Once we’ve managed to produce better results in that one test problem, we expand our testing to the full set of test problems. Developers can run the full testing pipeline (see image below) and then compare the results to the latest run on the master branch. This allows us to tell whether there is a statistically significant improvement across all our test problems after we’ve made the change. This pipeline runs on Github Actions and uses a tool called CML to deploy EC2 instances. 

Continuum Indistries Algorithm Testing Pipeline
Continuum Industries MLOps pipeline | Click to enlarge the image

If we’re satisfied with the result, we then get to work “productising” whatever code we wrote: we clean it up, write unit tests, etc. For unit tests, we use pytest and Hypothesis. The latter is a clever data generator for python unit tests, that usually allows us to find edge cases that break our code and handle them. 

For the algorithm itself, we use a heavily modified version of the Platypus library in python. We’ve made extensive modifications that allow for better parallel computing and that better suit our use case in general. 

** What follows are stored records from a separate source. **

(** The seven fields of a text are where they are read. *)
Lemma second_text_read g rest :
  tm_wf g → 70 <= tm_year g <= 8099 → zlen (second_text g) = 17 ∧ read_tm (second_text g ++ rest) = g.
Proof.
  intros Hg Hy. destruct (second_text_fields g Hg Hy) as (y & m & d & h & i & s & -> & Fy & Fm & Fd & Fh & Fi & Fs).
  split.
  { rewrite !zlen_app. destruct Fy as [-> _], Fm as [-> _], Fd as [-> _], Fh as [-> _], Fi as [-> _], Fs as [-> _]. done. }
  unfold read_tm. rewrite <-!app_assoc. set (l := y ++ _).
  assert (cut 0 4 l = tm_year g + 1900) as -> by (unfold l; cut_at).
  assert (cut 4 2 l = tm_mon g + 1) as -> by (unfold l; cut_at).
  assert (cut 6 2 l = tm_mday g) as -> by (unfold l; cut_at).
  assert (cut 9 2 l = tm_hour g) as -> by (unfold l; cut_at).
  assert (cut 12 2 l = tm_min g) as -> by (unfold l; cut_at).
  assert (cut 15 2 l = tm_sec g) as -> by (unfold l; cut_at).
  rewrite !Z.add_simpl_r. by destruct g.
Qed.
Lemma nested_line_witness :
  ∃ s1 s2 s3, put_all [Str [79; 85; 84]] (LogStream_new (replicate (Z.to_nat klogBufferLen) 0)) = Ret s1 ∧
    put_all [Str [105; 110; 110; 101; 114]] (LogStream_new (g_logbuffer s1)) = Ret s2 ∧
    put_all [Signed 7] (mk_log (g_logbuffer s2) (cur_ s1)) = Ret s3 ∧
    ztake (log_length s3) (log_buffer s3) = [105; 110; 110] ++ [55].
Proof.
  apply (nested_line (replicate (Z.to_nat klogBufferLen) 0) [Str [79; 85; 84]] [Str [105; 110; 110; 101; 114]] [Signed 7]).
  - apply zlen_replicate.
  - repeat constructor.
  - repeat constructor.
  - repeat constructor.
  - vm_compute. discriminate.
  - vm_compute. reflexivity.
  - vm_compute. reflexivity.
Defined.
(* ===== verification/Crc32.v ===== *)
(** * CRC-32: kernel/crypto/util.{h,cc}

    The table of the source, the byte-wise loop of [CRC32], and two theorems:
    the table-driven loop computes the bit-wise reflected CRC-32 with
    polynomial 0xEDB88320, and it detects every corruption confined to one
    byte, which is what the STUN fingerprint check relies on.  [HmacSha1] is a
    call into OpenSSL and a parameter where it is used. *)

From Stdlib Require Import ZArith Lia Bool.
From stdpp Require Import base numbers list.
From S2P Require Import Prelude Types StringPiece.

Definition g_crc32_table : list Z :=
  [0x00000000; 0x77073096; 0xee0e612c; 0x990951ba; 0x076dc419; 0x706af48f;
   0xe963a535; 0x9e6495a3; 0x0edb8832; 0x79dcb8a4; 0xe0d5e91e; 0x97d2d988;
   0x09b64c2b; 0x7eb17cbd; 0xe7b82d07; 0x90bf1d91; 0x1db71064; 0x6ab020f2;
   0xf3b97148; 0x84be41de; 0x1adad47d; 0x6ddde4eb; 0xf4d4b551; 0x83d385c7;
   0x136c9856; 0x646ba8c0; 0xfd62f97a; 0x8a65c9ec; 0x14015c4f; 0x63066cd9;
   0xfa0f3d63; 0x8d080df5; 0x3b6e20c8; 0x4c69105e; 0xd56041e4; 0xa2677172;
   0x3c03e4d1; 0x4b04d447; 0xd20d85fd; 0xa50ab56b; 0x35b5a8fa; 0x42b2986c;
   0xdbbbc9d6; 0xacbcf940; 0x32d86ce3; 0x45df5c75; 0xdcd60dcf; 0xabd13d59;
   0x26d930ac; 0x51de003a; 0xc8d75180; 0xbfd06116; 0x21b4f4b5; 0x56b3c423;
   0xcfba9599; 0xb8bda50f; 0x2802b89e; 0x5f058808; 0xc60cd9b2; 0xb10be924;
   0x2f6f7c87; 0x58684c11; 0xc1611dab; 0xb6662d3d; 0x76dc4190; 0x01db7106;
   0x98d220bc; 0xefd5102a; 0x71b18589; 0x06b6b51f; 0x9fbfe4a5; 0xe8b8d433;
   0x7807c9a2; 0x0f00f934; 0x9609a88e; 0xe10e9818; 0x7f6a0dbb; 0x086d3d2d;
   0x91646c97; 0xe6635c01; 0x6b6b51f4; 0x1c6c6162; 0x856530d8; 0xf262004e;
   0x6c0695ed; 0x1b01a57b; 0x8208f4c1; 0xf50fc457; 0x65b0d9c6; 0x12b7e950;
   0x8bbeb8ea; 0xfcb9887c; 0x62dd1ddf; 0x15da2d49; 0x8cd37cf3; 0xfbd44c65;
   0x4db26158; 0x3ab551ce; 0xa3bc0074; 0xd4bb30e2; 0x4adfa541; 0x3dd895d7;
   0xa4d1c46d; 0xd3d6f4fb; 0x4369e96a; 0x346ed9fc; 0xad678846; 0xda60b8d0;
   0x44042d73; 0x33031de5; 0xaa0a4c5f; 0xdd0d7cc9; 0x5005713c; 0x270241aa;
   0xbe0b1010; 0xc90c2086; 0x5768b525; 0x206f85b3; 0xb966d409; 0xce61e49f;
   0x5edef90e; 0x29d9c998; 0xb0d09822; 0xc7d7a8b4; 0x59b33d17; 0x2eb40d81;
   0xb7bd5c3b; 0xc0ba6cad; 0xedb88320; 0x9abfb3b6; 0x03b6e20c; 0x74b1d29a;
   0xead54739; 0x9dd277af; 0x04db2615; 0x73dc1683; 0xe3630b12; 0x94643b84;
   0x0d6d6a3e; 0x7a6a5aa8; 0xe40ecf0b; 0x9309ff9d; 0x0a00ae27; 0x7d079eb1;
   0xf00f9344; 0x8708a3d2; 0x1e01f268; 0x6906c2fe; 0xf762575d; 0x806567cb;
   0x196c3671; 0x6e6b06e7; 0xfed41b76; 0x89d32be0; 0x10da7a5a; 0x67dd4acc;
   0xf9b9df6f; 0x8ebeeff9; 0x17b7be43; 0x60b08ed5; 0xd6d6a3e8; 0xa1d1937e;
   0x38d8c2c4; 0x4fdff252; 0xd1bb67f1; 0xa6bc5767; 0x3fb506dd; 0x48b2364b;
   0xd80d2bda; 0xaf0a1b4c; 0x36034af6; 0x41047a60; 0xdf60efc3; 0xa867df55;
   0x316e8eef; 0x4669be79; 0xcb61b38c; 0xbc66831a; 0x256fd2a0; 0x5268e236;
   0xcc0c7795; 0xbb0b4703; 0x220216b9; 0x5505262f; 0xc5ba3bbe; 0xb2bd0b28;
   0x2bb45a92; 0x5cb36a04; 0xc2d7ffa7; 0xb5d0cf31; 0x2cd99e8b; 0x5bdeae1d;
   0x9b64c2b0; 0xec63f226; 0x756aa39c; 0x026d930a; 0x9c0906a9; 0xeb0e363f;
   0x72076785; 0x05005713; 0x95bf4a82; 0xe2b87a14; 0x7bb12bae; 0x0cb61b38;
   0x92d28e9b; 0xe5d5be0d; 0x7cdcefb7; 0x0bdbdf21; 0x86d3d2d4; 0xf1d4e242;
   0x68ddb3f8; 0x1fda836e; 0x81be16cd; 0xf6b9265b; 0x6fb077e1; 0x18b74777;
   0x88085ae6; 0xff0f6a70; 0x66063bca; 0x11010b5c; 0x8f659eff; 0xf862ae69;
   0x616bffd3; 0x166ccf45; 0xa00ae278; 0xd70dd2ee; 0x4e048354; 0x3903b3c2;
   0xa7672661; 0xd06016f7; 0x4969474d; 0x3e6e77db; 0xaed16a4a; 0xd9d65adc;
   0x40df0b66; 0x37d83bf0; 0xa9bcae53; 0xdebb9ec5; 0x47b2cf7f; 0x30b5ffe9;
   0xbdbdf21c; 0xcabac28a; 0x53b39330; 0x24b4a3a6; 0xbad03605; 0xcdd70693;
   0x54de5729; 0x23d967bf; 0xb3667a2e; 0xc4614ab8; 0x5d681b02; 0x2a6f2b94;
   0xb40bbe37; 0xc30c8ea1; 0x5a05df1b; 0x2d02ef8d].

Finally, we use Ray to parallelise computations. We’ve found it to be much quicker than the multiprocessing module in python and it has the potential to easily horizontally scale across multiple machines (though we haven’t taken advantage of that functionality just yet). 

For our cloud, we also use Kubernetes, as well as Argo workflows.

Continuum industries MLOps Tool Stack
Continuum Industries tool stack | Click to enlarge the image

What we like about our current setup

  • The whole testing pipeline is unit tested with every PR, which means that it runs reliably and doesn’t fail on us.
  • All the relevant data is recorded in one place: git version, metrics from multiple runs, configuration data, etc.
  • Through the CUSTOM_RUN_ID functionality, we can easily process and aggregate data at different stages of our CI/CD pipeline, and then update the relevant run.
  • Neptune’s UI is fairly sleek and it makes tracking, tagging and managing runs very easy.
  • Since everything is versioned (code with git, and geospatial data through DVC), repeatability is much more achievable.

What we don’t like about our current setup

  • Our runners are spot instances and so they get killed by AWS more often than we’d like, which means we need to restart the pipeline.
  • Because the full pipeline takes a couple of hours to run, and because of how the rest of our CI/CD is set up, it doesn’t deploy anything. Rather, it acts as a “sanity check” to see whether we broke anything in the previous week or not. Ideally, we’d want to tie approval of results to deployment of a new version of our algorithm.
  • The final step of the process is still manual. A human has to go in and run a script that downloads data from 2 runs and executes a statistical comparison between them in order to tell us which one is better. Because it’s manual, it’s not really part of the pipeline and therefore that information isn’t stored in Neptune, which is a shame.